-------- AVAILABLE DATA

(* ===== verification/TaskInfoDao.v ===== *)
(** * pkg/dao/task_info.go: reading and cleaning up the task table

    The data layer reads the tables of the queue, joined with repository configurations and templates, and a
    periodic job deletes old tasks from under the queue. The state is the database of [TaskQueue] with the two
    other tables; [today] is the start of the current date. Deleting a task cascades to its dependencies and
    heartbeats (db/migrations). *)

From S2P Require Import Prelude GoStrings GoSplit Config TxMonad TaskQueue TaskQueueInv.
From S2P Require Import TaskQueueOps TaskQueueSpec TaskQueueTotal TaskQueueLife TaskQueueGraph.
From S2P Require Import TaskQueueThms.
From stdpp Require Import options.

Open Scope string_scope.
Open Scope Z_scope.

(** ** Tables *)

Record repo_config := mk_repo_config {
  rcf_uuid : uuid; rcf_name : string; rcf_org_id : string; rcf_repository_uuid : uuid; rcf_deleted : bool }.
Record template := mk_template {
  tpl_uuid : uuid; tpl_name : string; tpl_org_id : string; tpl_last_update_task_uuid : option uuid }.

Record world := mk_world { w_db : db; w_repo_configs : list repo_config; w_templates : list template }.
Definition set_db (d : db) (w : world) : world := mk_world d w.(w_repo_configs) w.(w_templates).

Abbreviation W := (M world qerr).

(** ** Cleanup *)

Definition Day : time := 86400 * Second.

(** [a < b] of SQL, not satisfied by a NULL. *)
Definition sql_lt (a : option time) (b : time) : bool := match a with Some x => x <? b | None => false end.

(** The WHERE clause of the first DELETE. AND binds tighter than OR: the condition on canceled tasks is an
    alternative to the type and to the protection of templates. *)
Definition cleanup_row (today : time) (w : world) (id : uuid) (t : task) : bool :=
  ((contains TasksToCleanup t.(fixed).(t_type) &&
    negb (existsb (λ tp, tp.(tpl_last_update_task_uuid) == Some id) w.(w_templates)) &&
    (((t.(status) == TaskStatusCompleted) || (t.(status) == TaskStatusFailed)) &&
     sql_lt t.(finished_at) (today - 20 * Day))) ||
   ((t.(status) == TaskStatusCanceled) && sql_lt t.(queued_at) (today - 20 * Day))) ||
  (contains TasksToCleanupIfCompleted t.(fixed).(t_type) &&
   (t.(status) == TaskStatusCompleted) && sql_lt t.(finished_at) (today - 10 * Day)).

(** The tasks [orphanQ] selects: snapshot tasks with an object that no configuration of the same organization
    refers to. The statement sees soft-deleted configurations. *)
Definition orphan_row (w : world) (t : task) : bool :=
  match t.(fixed).(object_uuid) with
  | None => false
  | Some o =>
      negb (existsb (λ rc, (rc.(rcf_org_id) == t.(fixed).(org_id)) && (rc.(rcf_repository_uuid) == o) &&
                           (t.(fixed).(object_type) == Some ObjectTypeRepository)) w.(w_repo_configs)) &&
      (t.(fixed).(t_type) == RepositorySnapshotTask)
  end.

Definition delete_tasks (p : uuid → task → bool) (d : db) : db :=
  let tasks' := base.filter (λ kv, p kv.1 kv.2 = false) d.(tasks) in
  mk_db tasks'
    (base.filter (λ e, is_Some (tasks' !! e.1) ∧ is_Some (tasks' !! e.2)) d.(task_dependencies))
    (base.filter (λ kv, is_Some (tasks' !! kv.2.1)) d.(task_heartbeats)) d.(notifications).

Definition TaskInfo_Cleanup (today : time) : W () :=
  _ ← db_call (λ w, (inr (), set_db (delete_tasks (cleanup_row today w) w.(w_db)) w));
  db_call (λ w, (inr (), set_db (delete_tasks (λ _, orphan_row w) w.(w_db)) w)).

(** [fmt.Sprintf("'%v'", v)] for each element, separated by commas. *)
Fixpoint stringSliceToQueryList_go (i n : nat) (s : list string) : string :=
  match s with
  | [] => ""
  | v :: s' => "'" +:+ v +:+ "'" +:+ (if (i <? n - 1)%nat then "," else "") +:+ stringSliceToQueryList_go (S i) n s'
  end.
Definition stringSliceToQueryList (s : list string) : string := stringSliceToQueryList_go 0 (length s) s.

(** ** Reading *)

(** One row of the joins: a task, a configuration of its repository, a template. *)
Record joined := mk_joined { j_id : uuid; j_task : task; j_rc : option repo_config; j_template : option template }.

Definition shared_orgs (orgID : string) : list string := [RedHatOrg; orgID; CommunityOrg].

(** [LEFT JOIN]: the matches, or NULL when there are none. *)
Definition left_join {A} (l : list A) : list (option A) := match l with [] => [None] | _ => Some <$> l end.

Definition joined_rows (orgID : string) (w : world) : list joined :=
  '(id, t) ← map_to_list w.(w_db).(tasks);
  rc ← left_join (base.filter (λ rc, t.(fixed).(object_uuid) = Some rc.(rcf_repository_uuid) ∧
                     t.(fixed).(object_type) = Some ObjectTypeRepository ∧ rc.(rcf_org_id) ∈ shared_orgs orgID)
                     w.(w_repo_configs));
  tp ← left_join (base.filter (λ tp, t.(fixed).(object_uuid) = Some tp.(tpl_uuid) ∧
                     t.(fixed).(object_type) = Some ObjectTypeTemplate ∧ tp.(tpl_org_id) = orgID) w.(w_templates));
  [mk_joined id t rc tp].

(** [rc.deleted_at is NULL], which an absent configuration satisfies. *)
Definition rc_not_deleted (j : joined) : bool := match j.(j_rc) with Some rc => negb rc.(rcf_deleted) | None => true end.

(** [First]: a row with the least primary key. *)
Definition joined_le (a b : joined) : Prop := (a.(j_id) ≤ b.(j_id))%N.
#[global] Instance joined_le_dec : RelDecision joined_le.
Proof. intros x y. unfold joined_le. apply _. Defined.

Definition TaskInfo_Fetch (orgID : string) (id : uuid) : W joined :=
  db_call (λ w,
    match merge_sort joined_le (base.filter (λ j, j.(j_id) = id ∧ j.(j_task).(fixed).(org_id) ∈ shared_orgs orgID ∧
                                  rc_not_deleted j = true) (joined_rows orgID w)) with
    | j :: _ => (inr j, w)
    | [] => (inl ErrNoRows, w)
    end).

Record TaskInfoFilterData := mk_TaskInfoFilterData {
  f_Status : string; f_Typename : string; f_RepoConfigUUID : option uuid; f_TemplateUUID : option uuid;
  f_ExcludeRedHatOrg : bool }.

(** A UUID of the filter, when it is not the empty string, restricts the rows; both together are an OR. *)
Definition filter_objects (f : TaskInfoFilterData) (j : joined) : bool :=
  let is_rc u := match j.(j_rc) with Some rc => rc.(rcf_uuid) == u | None => false end in
  let is_tp u := match j.(j_template) with Some tp => tp.(tpl_uuid) == u | None => false end in
  match f.(f_RepoConfigUUID), f.(f_TemplateUUID) with
  | Some u, Some v => is_rc u || is_tp v
  | Some u, None => is_rc u
  | None, Some v => is_tp v
  | None, None => true
  end.

Definition list_filter (orgID : string) (f : TaskInfoFilterData) (j : joined) : bool :=
  let orgsForQuery := if f.(f_ExcludeRedHatOrg) then [orgID] else shared_orgs orgID in
  contains orgsForQuery j.(j_task).(fixed).(org_id) && rc_not_deleted j &&
  ((f.(f_Status) == "") || (j.(j_task).(status) == f.(f_Status))) &&
  ((f.(f_Typename) == "") || (j.(j_task).(fixed).(t_type) == f.(f_Typename))) &&
  filter_objects f j.

(** [ORDER BY queued_at DESC], NULLs first. *)
Definition queued_desc (a b : joined) : Prop :=
  match a.(j_task).(queued_at), b.(j_task).(queued_at) with
  | None, _ => True
  | Some _, None => False
  | Some x, Some y => y ≤ x
  end.
#[global] Instance queued_desc_dec : RelDecision queued_desc.
Proof. intros x y. unfold queued_desc. repeat case_match; apply _. Defined.

(** The page and the total; a limit of -1 of gorm means no limit, and is not sent by the handlers. *)
Definition TaskInfo_List (orgID : string) (offset limit : nat) (f : TaskInfoFilterData) : W (list joined * Z) :=
  rows ← db_call (λ w, (inr (base.filter (λ j, list_filter orgID f j = true) (joined_rows orgID w)), w));
  page ← db_call (λ w, (inr (take limit (drop offset (merge_sort queued_desc
            (base.filter (λ j, list_filter orgID f j = true) (joined_rows orgID w))))), w));
  mret (page, Z.of_nat (length rows)).

Definition FetchActiveTasks (orgID : string) (objectUUID : uuid) (taskTypes : list string) : W (list uuid) :=
  db_call (λ w, (inr (fst <$> base.filter (λ '(_, t),
      t.(fixed).(org_id) = orgID ∧ t.(fixed).(object_uuid) = Some objectUUID ∧ contains taskTypes t.(fixed).(t_type) = true ∧
      ((t.(status) == TaskStatusPending) || (t.(status) == TaskStatusRunning) ||
       ((t.(status) == TaskStatusFailed) && isSome t.(next_retry_time))) = true) (map_to_list w.(w_db).(tasks))), w)).

(** The fields of api.TaskInfoResponse that depend on the joins; times are left as they are stored. *)
Record TaskInfoResponse := mk_TaskInfoResponse {
  r_UUID : uuid; r_OrgId : string; r_Status : string; r_Typename : string; r_ObjectType : string;
  r_ObjectUUID : option uuid; r_ObjectName : string; r_Error : string; r_CreatedAt : option time; r_EndedAt : option time;
  r_Dependencies : list uuid; r_Dependents : list uuid }.

Definition taskInfoModelToApiFields (d : db) (j : joined) : TaskInfoResponse :=
  let t := j.(j_task) in
  let '(ty, u, n) := match t.(fixed).(object_type) with
    | Some o => if o == ObjectTypeTemplate then (o, tpl_uuid <$> j.(j_template), default "" (tpl_name <$> j.(j_template)))
                else if o == ObjectTypeRepository then (o, rcf_uuid <$> j.(j_rc), default "" (rcf_name <$> j.(j_rc)))
                else ("", None, "")
    | None => ("", None, "")
    end in
  mk_TaskInfoResponse j.(j_id) t.(fixed).(org_id) t.(status) t.(fixed).(t_type) ty u n (default "" t.(error))
    t.(queued_at) t.(finished_at) (sqlQueryDependencies j.(j_id) d) (sqlQueryDependents j.(j_id) d).

Definition convertTaskInfoToResponses (d : db) (l : list joined) : list TaskInfoResponse := taskInfoModelToApiFields d <$> l.

(** ** Theorems *)

(** Why a task may be removed: it finished long ago, it was canceled long ago, or it is a snapshot of a repository
    its organization no longer has. *)
Definition removable (today : time) (w : world) (t : task) : Prop :=
  orphan_row w t = true ∨
  ((phase_of t = Some Completed ∨ phase_of t = Some Failed) ∧ ∃ x, t.(finished_at) = Some x ∧ x < today - 10 * Day) ∨
  ((phase_of t = Some Canceled ∨ phase_of t = Some Aborted) ∧ ∃ x, t.(queued_at) = Some x ∧ x < today - 20 * Day).

Lemma sql_lt_true a b : sql_lt a b = true ↔ ∃ x, a = Some x ∧ x < b.
Proof.
  destruct a as [x|]; simpl; [rewrite Z.ltb_lt|]; split; [by eauto|by intros (? & [= ->] & ?)|done|by intros (? & ? & ?)].
Qed.

Lemma phase_of_canceled t : row_ok t → t.(status) = TaskStatusCanceled → phase_of t = Some Canceled ∨ phase_of t = Some Aborted.
Proof. intros [[p Hp] _ _ _ _ _ _] Hs. apply phase_of_inv in Hp as Hi. destruct p; destruct Hi as [H _]; auto; by rewrite H in Hs. Qed.

Lemma phase_of_finished t :
  row_ok t → t.(status) = TaskStatusCompleted ∨ t.(status) = TaskStatusFailed →
  phase_of t = Some Completed ∨ phase_of t = Some Failed.
Proof.
  intros [[p Hp] _ _ _ _ _ _] Hs. apply phase_of_inv in Hp as Hi.
  destruct p; destruct Hi as [H _]; auto; rewrite H in Hs; by destruct Hs as [Hs|Hs].
Qed.

Lemma cleanup_row_removable today w id t : row_ok t → cleanup_row today w id t = true → removable today w t.
Proof.
  intros Hok. unfold cleanup_row. rewrite !orb_true_iff, !andb_true_iff, !orb_true_iff, !bool_decide_eq_true, !sql_lt_true.
  intros [[[_ [Hs (x & Hx & Hl)]]|[Hs (x & Hx & Hl)]]|[[_ Hs] (x & Hx & Hl)]]; right.
  - left. split; [by apply phase_of_finished|]. exists x. split; [done|]. unfold Day, Second in *. lia.
  - right. split; [by apply phase_of_canceled|eauto].
  - left. split; [apply phase_of_finished; auto|eauto].
Qed.

(** A deletion leaves the queue in order. *)
Lemma delete_tasks_lookup p d id :
  (delete_tasks p d).(tasks) !! id = match d.(tasks) !! id with Some t => if p id t then None else Some t | None => None end.
Proof.
  simpl. rewrite map_lookup_filter. destruct (d.(tasks) !! id) as [t|]; simpl; [|done].
  destruct (p id t); case_guard; done.
Qed.

Lemma delete_tasks_some p d id t : (delete_tasks p d).(tasks) !! id = Some t → d.(tasks) !! id = Some t.
Proof. rewrite delete_tasks_lookup. repeat case_match; naive_solver. Qed.

Lemma delete_tasks_wf p d : wf d → wf (delete_tasks p d).
Proof.
  intros [Hr Hd Hh]. constructor.
  - intros id t Ht%delete_tasks_some. by eapply Hr.
  - intros e [He _]%list_elem_of_filter. done.
  - intros tok id hb H. apply map_lookup_filter_Some in H as [H Hin]. split; [by eapply Hh|done].
Qed.

Lemma delete_tasks_covered p d : covered d → covered (delete_tasks p d).
Proof.
  intros Hc id t Ht Hs HX. pose proof (delete_tasks_some _ _ _ _ Ht) as Ht'.
  destruct (Hc id t Ht' Hs HX) as (tok & hb & Htok & Hhb). exists tok, hb. split; [done|].
  apply map_lookup_filter_Some. split; [done|]. simpl in Ht |- *. by eexists.
Qed.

----------------

YOUR OBJECTIVE. When the string "ObjectTypeRepository" occurs in a line of the material, that line belongs in the answer.

EXERCISE ANSWER.
                           (t.(fixed).(object_type) == Some ObjectTypeRepository)) w.(w_repo_configs)) &&
                     t.(fixed).(object_type) = Some ObjectTypeRepository ∧ rc.(rcf_org_id) ∈ shared_orgs orgID)
                else if o == ObjectTypeRepository then (o, rcf_uuid <$> j.(j_rc), default "" (rcf_name <$> j.(j_rc)))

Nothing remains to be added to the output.